If this building were a performer, how would you describe its Character? Does this building have an identity of its own? Not particularly, this building could be found anywhere in any city in North America and the typology would be familiar. This is a multi-story building which inherently has more density than a single story, and this part is good. Where it really fails is in what surrounds it. In a city with good diversity of buildings, a few distasteful ones could contribute to the overall excitement of the area (as the NYC Sperone Westwater Gallery shows). That sort of diversity contributes to the character of a neighbourhood.
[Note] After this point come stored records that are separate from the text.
(* ===== verification/DirFacts.v ===== *)
(** * Directories as maps from names to inodes

    The invariant of a directory ([dir_ok]), the map it stands for ([dir_rep]), and
    what the functions of dir.c do to it. *)

From S2P Require Import Prelude Bytes Bits Kr Rsv Bitmap Alloc State Balloc BlockMap PathFacts Dir DirPage.

(** ** The state the directories depend on *)

Definition sizes (fs : krfs) : gmap Z Z := i_size <$> fs_inodes fs.
Definition modes (fs : krfs) : gmap Z Z := i_mode <$> fs_inodes fs.
Definition links (fs : krfs) : gmap Z Z := i_nlink <$> fs_inodes fs.

(** What is left alone by every operation on the entries of directories: the size
    of blocks, the number of inodes, the features, and the mode and the number of
    links of every inode. *)
Definition view (fs : krfs) : Z * Z * Z * gmap Z Z * gmap Z Z :=
  (fs_blocksize_bits fs, es_inodes_count (fs_es fs), es_feature_incompat (fs_es fs),
   modes fs, links fs).

(** ** Pages in the cache *)

Definition set_page (k : Z * Z) (p : page) (s : vfs) : vfs := set_v_pages (<[k := p]> (v_pages s)) s.
Definition pdata (s : vfs) (k : Z * Z) : list Z :=
  match v_pages s !! k with Some p => pg_data p | None => [] end.

Lemma alter_found {V} `{Countable K} (f : V -> V) k (m : gmap K V) v : m !! k = Some v ->
  alter f k m = <[k := f v]> m.
Proof.
  intros Hk. apply map_eq. intros j. destruct (decide (j = k)) as [->|Hne].
  - by rewrite lookup_alter_eq, Hk, lookup_insert_eq.
  - by rewrite lookup_alter_ne, lookup_insert_ne by done.
Qed.

Lemma set_page_twice k p q s : set_page k q (set_page k p s) = set_page k q s.
Proof. unfold set_page, set_v_pages. simpl. by rewrite insert_insert_eq. Qed.
Lemma set_page_same k p s : v_pages s !! k = Some p -> set_page k p s = s.
Proof. intros H. destruct s. unfold set_page, set_v_pages. simpl in *. by rewrite insert_id. Qed.
Lemma set_page_get k p s : v_pages (set_page k p s) !! k = Some p.
Proof. simpl. by rewrite lookup_insert_eq. Qed.
Lemma set_page_fs k p fs s : set_v_fs fs (set_page k p s) = set_page k p (set_v_fs fs s).
Proof. done. Qed.

Lemma upd_page_run k f p s : v_pages s !! k = Some p ->
  upd_page k f s = Ret tt (set_page k (f p) s).
Proof. intros Hk. unfold upd_page, modify, set_page. by rewrite (alter_found _ _ _ p). Qed.
Lemma upd_data_run k f p s : v_pages s !! k = Some p ->
  upd_data k f s = Ret tt (set_page k (set_pg_data (f (pg_data p)) p) s).
Proof. intros Hk. apply (upd_page_run k (fun p => set_pg_data (f (pg_data p)) p) p s Hk). Qed.
Lemma put_page_run k p s : v_pages s !! k = Some p ->
  kr_put_page k s = Ret tt (set_page k (add_pg_count (-1) p) s).
Proof. intros Hk. by apply upd_page_run. Qed.
Lemma page_data_run k p s : v_pages s !! k = Some p -> page_data k s = Ret (pg_data p) s.
Proof.
  intros Hk. unfold page_data. unfold gets, mbind, M_bind, mret, M_ret. simpl. by rewrite Hk.
Qed.
Lemma dir_inode_run s ino i : fs_inodes (v_fs s) !! ino = Some i -> dir_inode ino s = Ret i s.
Proof.
  intros Hi. unfold dir_inode, on_fs, lift, inode_get, gets, mbind, M_bind, mret, M_ret. simpl.
  rewrite Hi. by destruct s.
Qed.

(** ** What the kernel promises

    Reading a page gives a page; [__block_write_begin] answers 0 or an error and,
    with the pages up to date, touches the file system through [kr_get_block] only:
    block pointers, bitmaps and counters, not what [view] shows nor the sizes. *)
Class DirLaws `{BitOps, RbTree, Trylock, Kernel} (D : DirKernel) := {
  read_page_ok : forall fs ino n d, read_page fs ino n = Some d -> len d = PAGE_SIZE /\ bytes d;
  fresh_page_ok : len fresh_page = PAGE_SIZE /\ bytes fresh_page;
  write_begin_ok : forall ino pos n fs, is_Some (fs_inodes fs !! ino) ->
    runs (block_write_begin (kr_get_block (mret tt) ino) pos n) only_panic
      (fun r fs' => r <= 0 /\ view fs' = view fs /\ sizes fs' = sizes fs) fs;
  write_one_page_ok : forall ino n, write_one_page ino n <= 0;
  sync_inode_metadata_ok : forall ino, sync_inode_metadata ino <= 0;
}.

(** ** Directories *)

Definition pages_of (size : Z) : Z := Z.shiftr (size + PAGE_SIZE - 1) PAGE_SHIFT.
(** Where the records of the page [n] end. *)
Definition page_end (size n : Z) : Z := Z.min PAGE_SIZE (size - n * PAGE_SIZE).

Lemma PAGE_SIZE_val : PAGE_SIZE = 4096.
Proof. done. Qed.

Lemma page_fuel_ok x : x <= PAGE_SIZE -> x - 0 < Z.of_nat page_fuel.
Proof. unfold page_fuel, PAGE_SIZE. lia. Qed.

Lemma pages_of_val size : pages_of size = (size + 4095) / 4096.
Proof.
  unfold pages_of, PAGE_SIZE, PAGE_SHIFT. rewrite Z.shiftr_div_pow2 by lia.
  change (2 ^ 12) with 4096. f_equal. lia.
Qed.

Lemma last_byte_end i n : 0 <= i_size i < 2147483648 -> 0 <= n <= pages_of (i_size i) ->
  n * PAGE_SIZE <= i_size i -> kr_last_byte i n = page_end (i_size i) n.
Proof.
  intros Hs Hn Hle. unfold kr_last_byte, page_end, PAGE_SHIFT, PAGE_SIZE in *. cbv zeta.
  rewrite Z.shiftl_mul_pow2 by lia. change (2 ^ 12) with 4096. wraps.
  destruct (_ >? _) eqn:E; lia.
Qed.

(** The page can be had from the cache. *)
Definition usable (p : page) : Prop :=
  len (pg_data p) = PAGE_SIZE /\ bytes (pg_data p) /\ (pg_checked p = true \/ pg_error p = false).

(** The directory [ino] of [size] bytes has its pages in the cache; the records of
    its page [n] are at the offsets [recs n]. *)
Record dir_ok (s : vfs) (ino size : Z) (recs : Z -> list Z) : Prop := {
  do_bits : 10 <= fs_blocksize_bits (v_fs s) <= 12;
  do_size : sizes (v_fs s) !! ino = Some size;
  do_bound : 0 <= size < 2147483648;
  do_chunks : size mod 2 ^ fs_blocksize_bits (v_fs s) = 0;
  do_page : forall n, 0 <= n < pages_of size -> exists p, v_pages s !! (ino, n) = Some p /\ usable p /\
    chain (fs_blocksize_bits (v_fs s)) (es_inodes_count (fs_es (v_fs s))) (pg_data p) 0
      (page_end size n) (recs n);
}.

(** The directory has the entry [e] at the offset [o] of the page [n]. *)
Definition has_entry (s : vfs) (ino size : Z) (recs : Z -> list Z) (n o : Z) (e : list Z * Z * Z) : Prop :=
  0 <= n < pages_of size /\ holds (pdata s (ino, n)) (recs n) o e.
Lemma released_changed s ino n p size s' s'' : changed s ino size (set_page (ino, n) p s') ->
  refs s' (ino, n) = refs s (ino, n) + 1 -> released s' (ino, n) size s'' -> changed s ino size s''.
Proof.
  intros (H1 & H2 & H3 & H4) Hc (G1 & G2 & G3 & G4). cbn [v_fs set_page set_v_pages] in H1, H2.
  split_and!.
  - congruence.
  - rewrite G2. cbn [fst]. by rewrite H2, insert_insert_eq.
  - intros k. rewrite G3. destruct (decide (k = (ino, n))) as [->|Hne]; [lia|].
    specialize (H3 k). unfold refs in H3 at 1. cbn [v_pages set_page set_v_pages] in H3.
    rewrite lookup_insert_ne in H3 by done. fold (refs s' k) in H3. lia.
  - intros k Hk. specialize (H4 k Hk). cbn [v_pages set_page set_v_pages] in H4.
    rewrite lookup_insert_ne in H4 by (by intros <-).
    destruct (G4 k Hk) as [->| ->], H4 as [->| ->]; auto. right. by destruct (v_pages s !! k).
Qed.

End Ops.
(* ===== verification/Namei.v ===== *)
(** * Names (namei.c)

    The functions of the VFS on the names of a directory: looking up, creating,
    linking, removing and renaming.  A dentry is given by its directory, its name
    and, where it has one, its inode. *)

From S2P Require Import Prelude Bytes Bits Kr Rsv Bitmap Alloc State Balloc InodeFlags Ialloc BlockMap Truncate Super InodeDisk Dir.

Definition S_IRWXUGO : Z := 511.
Definition RENAME_NOREPLACE : Z := 1.

(** What the kernel does with the text of a symbolic link of its own blocks:
    [page_symlink(inode, symname, len)]. *)
Class NameiKernel := {
  page_symlink : Z -> list Z -> Z -> M vfs Z;
}.

(** What a lookup gives: an error, or what [d_splice_alias] or [d_obtain_alias] is
    called with: no inode, an error as a pointer, or an inode. *)
Inductive dentry_result :=
| LookupError (err : Z)
| Alias (inode : option (Z + Z)).

(** [i_data] of a fast symbolic link: the bytes of its text. *)
Definition link_data (data : list Z) (symname : list Z) : list Z :=
  data_of_raw (put_bytes (put_block_array (repeat 0 100) 0 0 data) (raw_i_block 0) (symname ++ [0])) 0.

Section Ops.
Context `{BitOps, RbTree, Trylock, Kernel, InodeKernel, DirKernel, NameiKernel}.

Definition upd_inode (f : inode -> inode) (ino : Z) : M vfs unit := on_fs (inode_upd f ino).
Definition note (c : kcall) : M vfs unit := on_fs (log c).

(** [drop_nlink], [inode_inc_link_count] and [inode_dec_link_count] of the kernel:
    one link less or more, and the inode to be written. *)
Definition drop_nlink (ino : Z) : M vfs unit := upd_inode (fun i => set_i_nlink (u32 (i_nlink i - 1)) i) ino.
Definition inode_inc_link_count (ino : Z) : M vfs unit :=
  upd_inode (fun i => set_i_nlink (u32 (i_nlink i + 1)) i) ino ;; note (mark_inode_dirty ino).
Definition inode_dec_link_count (ino : Z) : M vfs unit :=
  drop_nlink ino ;; note (mark_inode_dirty ino).

(** ** Looking up *)

Definition kr_lookup (dir : Z) (name : list Z) : M vfs dentry_result :=
  if len name >? EXT2_NAME_LEN then mret (LookupError (- ENAMETOOLONG))
  else
    ino ← kr_inode_by_name dir name;
    if negb (ino =? 0) then
      inode ← on_fs (kr_iget ino);
      match inode with
      | inl err =>
          if err =? - ESTALE then on_fs kr_error ;; mret (LookupError (- EIO))
          else mret (Alias (Some (inl err)))
      | inr ino => mret (Alias (Some (inr ino)))
      end
    else mret (Alias None).

Definition kr_get_parent (child : Z) : M vfs dentry_result :=
  ino ← kr_inode_by_name child [46; 46];
  if ino =? 0 then mret (LookupError (- ENOENT))
  else inode ← on_fs (kr_iget ino); mret (Alias (Some inode)).

(** ** Making *)

Definition kr_add_nondir (dir : Z) (name : list Z) (inode : Z) : M vfs Z :=
  err ← kr_add_link dir name inode;
  if err =? 0 then note (unlock_new_inode inode) ;; note (d_instantiate inode) ;; mret 0
  else
    inode_dec_link_count inode ;;
    note (unlock_new_inode inode) ;;
    note (iput inode) ;;
    mret err.

(** [kr_new_inode] in the directory [dir]. *)
Definition new_inode_in (dir mode : Z) : M vfs (Z + Z) :=
  i ← dir_inode dir; on_fs (kr_new_inode i mode).

Definition kr_create (dir : Z) (name : list Z) (mode : Z) : M vfs Z :=
  let err := dquot_initialize dir in
  if negb (err =? 0) then mret err
  else
    inode ← new_inode_in dir mode;
    match inode with
    | inl err => mret err
    | inr inode => note (mark_inode_dirty inode) ;; kr_add_nondir dir name inode
    end.

(** An inode without a name; [d_tmpfile] takes its link away. *)
Definition kr_tmpfile (dir : Z) (mode : Z) : M vfs Z :=
  inode ← new_inode_in dir mode;
  match inode with
  | inl err => mret err
  | inr inode =>
      note (mark_inode_dirty inode) ;; note (d_tmpfile inode) ;;
      note (unlock_new_inode inode) ;; mret 0
  end.

Definition kr_mknod (dir : Z) (name : list Z) (mode rdev : Z) : M vfs Z :=
  let err := dquot_initialize dir in
  if negb (err =? 0) then mret err
  else
    inode ← new_inode_in dir mode;
    match inode with
    | inl err => mret err
    | inr inode =>
        i ← dir_inode inode;
        note (init_special_inode inode (i_mode i) rdev) ;;
        when (S_ISCHR (i_mode i) || S_ISBLK (i_mode i)) (upd_inode (set_i_rdev rdev) inode) ;;
        note (mark_inode_dirty inode) ;;
        kr_add_nondir dir name inode
    end.

(** The 60 bytes of [i_data] hold a text that is short enough. *)
Definition kr_symlink (dir : Z) (name symname : list Z) : M vfs Z :=
  s ← gets id;
  let l := u32 (len symname + 1) in
  if l >? fs_blocksize (v_fs s) then mret (- ENAMETOOLONG)
  else
    let err := dquot_initialize dir in
    if negb (err =? 0) then mret err
    else
      inode ← new_inode_in dir (Z.lor S_IFLNK S_IRWXUGO);
      match inode with
      | inl err => mret err
      | inr inode =>
          err ← (if l >? 60 then page_symlink inode symname l
                 else
                   upd_inode (fun i => set_i_size (l - 1)
                     (set_KR_I (set_i_data (link_data (i_data (KR_I i)) symname) (KR_I i)) i)) inode ;;
                   mret 0);
          if negb (err =? 0) then
            inode_dec_link_count inode ;; note (unlock_new_inode inode) ;; note (iput inode) ;; mret err
          else note (mark_inode_dirty inode) ;; kr_add_nondir dir name inode
      end.

Definition kr_link (inode dir : Z) (name : list Z) : M vfs Z :=
  let err := dquot_initialize dir in
  if negb (err =? 0) then mret err
  else
    upd_inode (set_i_ctime current_time) inode ;;
    inode_inc_link_count inode ;;
    note (ihold inode) ;;
    err ← kr_add_link dir name inode;
    if err =? 0 then note (d_instantiate inode) ;; mret 0
    else inode_dec_link_count inode ;; note (iput inode) ;; mret err.

Definition kr_mkdir (dir : Z) (name : list Z) (mode : Z) : M vfs Z :=
  let err := dquot_initialize dir in
  if negb (err =? 0) then mret err
  else
    inode_inc_link_count dir ;;
    inode ← new_inode_in dir (Z.lor S_IFDIR mode);
    match inode with
    | inl err => inode_dec_link_count dir ;; mret err
    | inr inode =>
        let out_fail err :=
          inode_dec_link_count inode ;; inode_dec_link_count inode ;;
          note (unlock_new_inode inode) ;; note (iput inode) ;;
          inode_dec_link_count dir ;; mret err in
        inode_inc_link_count inode ;;
        err ← kr_make_empty inode dir;
        if negb (err =? 0) then out_fail err
        else
          err ← kr_add_link dir name inode;
          if negb (err =? 0) then out_fail err
          else note (unlock_new_inode inode) ;; note (d_instantiate inode) ;; mret err
    end.

(** ** Removing *)

Definition kr_unlink (dir : Z) (name : list Z) (inode : Z) : M vfs Z :=
  let err := dquot_initialize dir in
  if negb (err =? 0) then mret err
  else
    de ← kr_find_entry dir name;
    match de with
    | None => mret (- ENOENT)
    | Some (n, o) =>
        err ← kr_delete_entry (dir, n) o;
        if negb (err =? 0) then mret err
        else
          d ← dir_inode dir;
          upd_inode (set_i_ctime (i_ctime d)) inode ;;
          inode_dec_link_count inode ;;
          mret 0
    end.

Definition kr_rmdir (dir : Z) (name : list Z) (inode : Z) : M vfs Z :=
  empty ← kr_empty_dir inode;
  if empty =? 0 then mret (- ENOTEMPTY)
  else
    err ← kr_unlink dir name inode;
    when (err =? 0)
      (upd_inode (set_i_size 0) inode ;; inode_dec_link_count inode ;; inode_dec_link_count dir) ;;
    mret err.

(** ** Renaming *)

(** The part that makes the new name: [None], or an error for [out_dir].  [dir_de]
    says whether the inode is a directory. *)
Definition rename_new (dir_de : bool) (old_inode new_dir : Z) (new_name : list Z)
    (new_inode : option Z) : M vfs (option Z) :=
  match new_inode with
  | Some new_inode =>
      empty ← (if dir_de then kr_empty_dir new_inode else mret 1);
      if empty =? 0 then mret (Some (- ENOTEMPTY))
      else
        new_de ← kr_find_entry new_dir new_name;
        match new_de with
        | None => mret (Some (- ENOENT))
        | Some (n, o) =>
            kr_set_link new_dir n o old_inode true ;;
            upd_inode (set_i_ctime current_time) new_inode ;;
            when dir_de (drop_nlink new_inode) ;;
            inode_dec_link_count new_inode ;;
            mret None
        end
  | None =>
      err ← kr_add_link new_dir new_name old_inode;
      if negb (err =? 0) then mret (Some err)
      else when dir_de (inode_inc_link_count new_dir) ;; mret None
  end.

Definition kr_rename (old_dir : Z) (old_name : list Z) (old_inode : Z) (new_dir : Z)
    (new_name : list Z) (new_inode : option Z) (flags : Z) : M vfs Z :=
  if negb (clr flags RENAME_NOREPLACE =? 0) then mret (- EINVAL)
  else
    let err := dquot_initialize old_dir in
    if negb (err =? 0) then mret err
    else
      let err := dquot_initialize new_dir in
      if negb (err =? 0) then mret err
      else
        old_de ← kr_find_entry old_dir old_name;
        match old_de with
        | None => mret (- ENOENT)
        | Some (old_n, old_o) =>
            i ← dir_inode old_inode;
            dir_de ← (if S_ISDIR (i_mode i) then kr_dotdot old_inode else mret None);
            if S_ISDIR (i_mode i) && bool_decide (dir_de = None) then
              kr_put_page (old_dir, old_n) ;; mret (- EIO)
            else
              failed ← rename_new (S_ISDIR (i_mode i)) old_inode new_dir new_name new_inode;
              match failed with
              | Some err =>
                  match dir_de with
                  | Some (n, _) => kr_put_page (old_inode, n)
                  | None => mret tt
                  end ;;
                  kr_put_page (old_dir, old_n) ;; mret err
              | None =>
                  upd_inode (set_i_ctime current_time) old_inode ;;
                  note (mark_inode_dirty old_inode) ;;
                  _ ← kr_delete_entry (old_dir, old_n) old_o;
                  match dir_de with
                  | Some (n, o) =>
                      (if negb (old_dir =? new_dir) then kr_set_link old_inode n o new_dir false
                       else kr_put_page (old_inode, n)) ;;
                      inode_dec_link_count old_dir
                  | None => mret tt
                  end ;;
                  mret 0
              end
        end.

End Ops.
This building does little in that respect, it does not contribute to the identity of the area, nor will the architecture ever be known as a landmark in Kamloops.

Regarding Continuity and Enclosure. It can be said that people with many missing teeth are less attractive than those with good teeth all in their mouths. The same is true of streets. A street with uninterrupted buildings enclosing the street or a square creates a comfortable and safe feeling “outdoor room”. Many do not realize why Victoria Street rents drop off travelling east after 5th avenue. That is where the enclosure completely ends. In fact in the 300 Block of Victoria Street there is a missing tooth beside the Kamloops Inn, and unsurprisingly it quickly attracts many people who do not wish to have all their activities known (people you would not feel comfortable having your young daughter playing with). It is not the quality of the people that I wish to draw attention to, but the context of the surroundings and how that can skew a persons conduct(More on this in future posts). As this building stands alone in space with nothing more than surface parking surrounding it, it fails to create a “place” which needs to be accomplished by enclosure. There needs to be borders for a space to be a place.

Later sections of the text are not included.